◆ Brief ◆
Return exactly the lines below, starting with the one that has "induction e as [j" and going on through the one that has "(** The loop over".

(Stored data)
- - -

Lemma omap_compose {A B C} (f : A → option B) (g : B → option C)
    (k : A → option C) (l : list A) :
  Forall (λ x, f x ≫= g = k x) l → omap g (omap f l) = omap k l.
Proof.
  induction 1 as [|x l Hx _ IH]; [done|]. cbn.
  rewrite <- Hx. destruct (f x) as [y|]; cbn; [|exact IH].
  destruct (g y); by rewrite IH.
Qed.

Lemma omap_keep {A} (f : A → option A) (l : list A) :
  Forall (λ x, f x = Some x) l → omap f l = l.
Proof.
  induction 1 as [|x l Hx _ IH]; [done|]. cbn. by rewrite Hx, IH.
Qed.

Lemma NoDup_fst_functional {A B} (l : list (A * B)) x y1 y2 :
  NoDup l.*1 → (x, y1) ∈ l → (x, y2) ∈ l → y1 = y2.
Proof.
  induction l as [|[a b] l IH]; cbn; intros Hnd H1 H2.
  - by apply elem_of_nil in H1.
  - apply NoDup_cons in Hnd as [Ha Hnd].
    apply elem_of_cons in H1 as [H1|H1], H2 as [H2|H2].
    + congruence.
    + injection H1 as <- <-. destruct Ha.
      apply list_elem_of_fmap. by exists (x, y2).
    + injection H2 as <- <-. destruct Ha.
      apply list_elem_of_fmap. by exists (x, y1).
    + by apply IH.
Qed.

(** Taking out no object changes nothing. *)
Lemma detach_all_nil e : detach_all [] e = Some e.
Proof.
  induction e as [i s|i nm at_ cs IH] using element_ind'; cbn.
  - case_decide as H; [by apply elem_of_nil in H|done].
  - case_decide as H; [by apply elem_of_nil in H|].
    by rewrite (omap_keep _ _ IH).
Qed.

(** Taking out [i] and then the objects of [L] is taking out all of
    them at once. *)
Lemma detach_then_all i L e :
  detach i e ≫= detach_all L = detach_all (i :: L) e.
Proof.
  induction e as [j s|j nm at_ cs IH] using element_ind'; cbn.
  - destruct (decide (j = i)) as [->|Hne]; cbn.
    + by rewrite decide_True by left.
    + destruct (decide (j ∈ L)) as [Hin|Hnin].
      * by rewrite decide_True by (by right).
      * rewrite decide_False; [done|]. rewrite elem_of_cons. tauto.
  - destruct (decide (j = i)) as [->|Hne]; cbn.
    + by rewrite decide_True by left.
    + rewrite (omap_compose _ _ _ _ IH).
      destruct (decide (j ∈ L)) as [Hin|Hnin].
      * by rewrite decide_True by (by right).
      * rewrite decide_False; [done|]. rewrite elem_of_cons. tauto.
Qed.

(** The loop over the result of [find_all], one [decompose] at a
    time, takes out exactly the objects of the list. *)
Lemma fold_decompose L soup :
  fold_left decompose L soup = omap (detach_all L) soup.
Proof.
  revert soup. induction L as [|i L IH]; intros soup; cbn.
  - symmetry. apply omap_keep, Forall_forall. intros e _. apply detach_all_nil.
  - rewrite IH. unfold decompose. apply omap_compose, Forall_forall.
    intros e _. apply detach_then_all.
Qed.

(** What [find_all] returns, read off the list of objects. *)
Lemma elem_of_find_all_in names e j :
  j ∈ find_all_in names e ↔ ∃ nm, (j, KTag nm) ∈ objects e ∧ nm ∈ names.
Proof.
  induction e as [i s|i nm at_ cs IH] using element_ind'; cbn.
  - split; [by intros ?%elem_of_nil|].
    intros (nm & Hin & _). apply list_elem_of_singleton in Hin. congruence.
  - rewrite elem_of_app, list_elem_of_bind. split.
    + intros [Hhere|(c & Hj & Hc)].
      * case_decide as Hnm; [|by apply elem_of_nil in Hhere].
        apply list_elem_of_singleton in Hhere as ->.
        exists nm. split; [left|done].
      * rewrite Forall_forall in IH. apply (IH c Hc) in Hj as (nm' & Hobj & Hnm').
        exists nm'. split; [|done]. right. apply list_elem_of_bind. eauto.
    + intros (nm' & Hobj & Hnm'). apply elem_of_cons in Hobj as [Heq|Hobj].
      * injection Heq as -> ->. left. rewrite decide_True by done. left.
      * right. apply list_elem_of_bind in Hobj as (c & Hobj & Hc).
        exists c. split; [|done]. rewrite Forall_forall in IH.
        apply (IH c Hc). eauto.
Qed.

Lemma elem_of_find_all names soup j :
  j ∈ find_all names soup ↔
  ∃ nm, (j, KTag nm) ∈ soup ≫= objects ∧ nm ∈ names.
Proof.
  unfold find_all. rewrite list_elem_of_bind. split.
  - intros (e & Hj & He). apply elem_of_find_all_in in Hj as (nm & Hobj & Hnm).
    exists nm. split; [|done]. apply list_elem_of_bind. eauto.
  - intros (nm & Hobj & Hnm). apply list_elem_of_bind in Hobj as (e & Hobj & He).
    exists e. split; [|done]. apply elem_of_find_all_in. eauto.
Qed.

Lemma detach_all_prune names L e :
  Forall (selects names L) (objects e) →
  detach_all L e = prune_element names e.
Proof.
  induction e as [i s|i nm at_ cs IH] using element_ind'; cbn; intros Hsel.
  - apply Forall_cons in Hsel as [Hi _]. unfold selects in Hi; cbn in Hi.
    rewrite decide_False; [done|]. intros Hin. apply Hi in Hin as (? & ? & _).
    discriminate.
  - apply Forall_cons in Hsel as [Hi Hcs]. unfold selects in Hi; cbn in Hi.
    assert (omap (detach_all L) cs = omap (prune_element names) cs) as ->.
    { apply omap_pointwise. rewrite Forall_forall in IH. rewrite Forall_forall in Hcs.
      apply Forall_forall. intros c Hc. apply (IH c Hc). apply Forall_forall. intros p Hp.
      apply Hcs, list_elem_of_bind. eauto. }
    destruct (decide (nm ∈ names)) as [Hnm|Hnm].
    + rewrite decide_True; [done|]. apply Hi. eauto.
    + rewrite decide_False; [done|]. intros Hin. apply Hi in Hin as (? & [= <-] & ?).
      done.
Qed.

(** When no two objects share an identity, the result of [find_all]
    selects the named tags. *)
Lemma find_all_selects names soup :
  NoDup (soup ≫= objects).*1 →
  Forall (selects names (find_all names soup)) (soup ≫= objects).
Proof.
  intros Hnd. apply Forall_forall. intros [j k] Hp. unfold selects; cbn.
  rewrite elem_of_find_all. split.
  - intros (nm & Hobj & Hnm). exists nm. split; [|done].
    apply (NoDup_fst_functional _ j _ _ Hnd); done.
  - intros (nm & -> & Hnm). eauto.
Qed.

(** The loop of [convert_page] leaves the tree without the tags of the
    list, whatever their depth. *)
Lemma extract_prune soup :
  NoDup (soup ≫= objects).*1 → extract soup = prune excluded soup.
Proof.
  intros Hnd. unfold extract, prune. rewrite fold_decompose.
  apply omap_pointwise. pose proof (find_all_selects excluded soup Hnd) as Hsel.
  rewrite Forall_forall in Hsel. apply Forall_forall. intros e He. apply detach_all_prune.
  apply Forall_forall. intros p Hp. apply Hsel, list_elem_of_bind. eauto.
Qed.

(** Building the objects hands out the identities [n], [n + 1], ... in
    document order. *)
Lemma map_accum_objects (l : list node) :
  Forall (λ x, ∀ n, ∃ k, (build n x).2 = n + k ∧
                         (objects (build n x).1).*1 = seq n k) l →
  ∀ n, ∃ k, (map_accum build n l).2 = n + k ∧
            ((map_accum build n l).1 ≫= objects).*1 = seq n k.
Proof.
  induction 1 as [|x l Hx _ IH]; intros n; cbn.
  - exists 0. split; [lia|done].
  - destruct (Hx n) as (k1 & Hn1 & Hs1).
    destruct (build n x) as [e n1]; cbn in Hn1, Hs1. subst n1.
    destruct (IH (n + k1)) as (k2 & Hn2 & Hs2).
    destruct (map_accum build (n + k1) l) as [es n2]; cbn in Hn2, Hs2 |- *.
    exists (k1 + k2). split; [lia|].
    rewrite fmap_app, Hs1, Hs2. symmetry. apply seq_app.
Qed.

- - -

◆ Answer to this task ◆
  induction e as [j s|j nm at_ cs IH] using element_ind'; cbn.
  - destruct (decide (j = i)) as [->|Hne]; cbn.
    + by rewrite decide_True by left.
    + destruct (decide (j ∈ L)) as [Hin|Hnin].
      * by rewrite decide_True by (by right).
      * rewrite decide_False; [done|]. rewrite elem_of_cons. tauto.
  - destruct (decide (j = i)) as [->|Hne]; cbn.
    + by rewrite decide_True by left.
    + rewrite (omap_compose _ _ _ _ IH).
      destruct (decide (j ∈ L)) as [Hin|Hnin].
      * by rewrite decide_True by (by right).
      * rewrite decide_False; [done|]. rewrite elem_of_cons. tauto.
Qed.

(** The loop over the result of [find_all], one [decompose] at a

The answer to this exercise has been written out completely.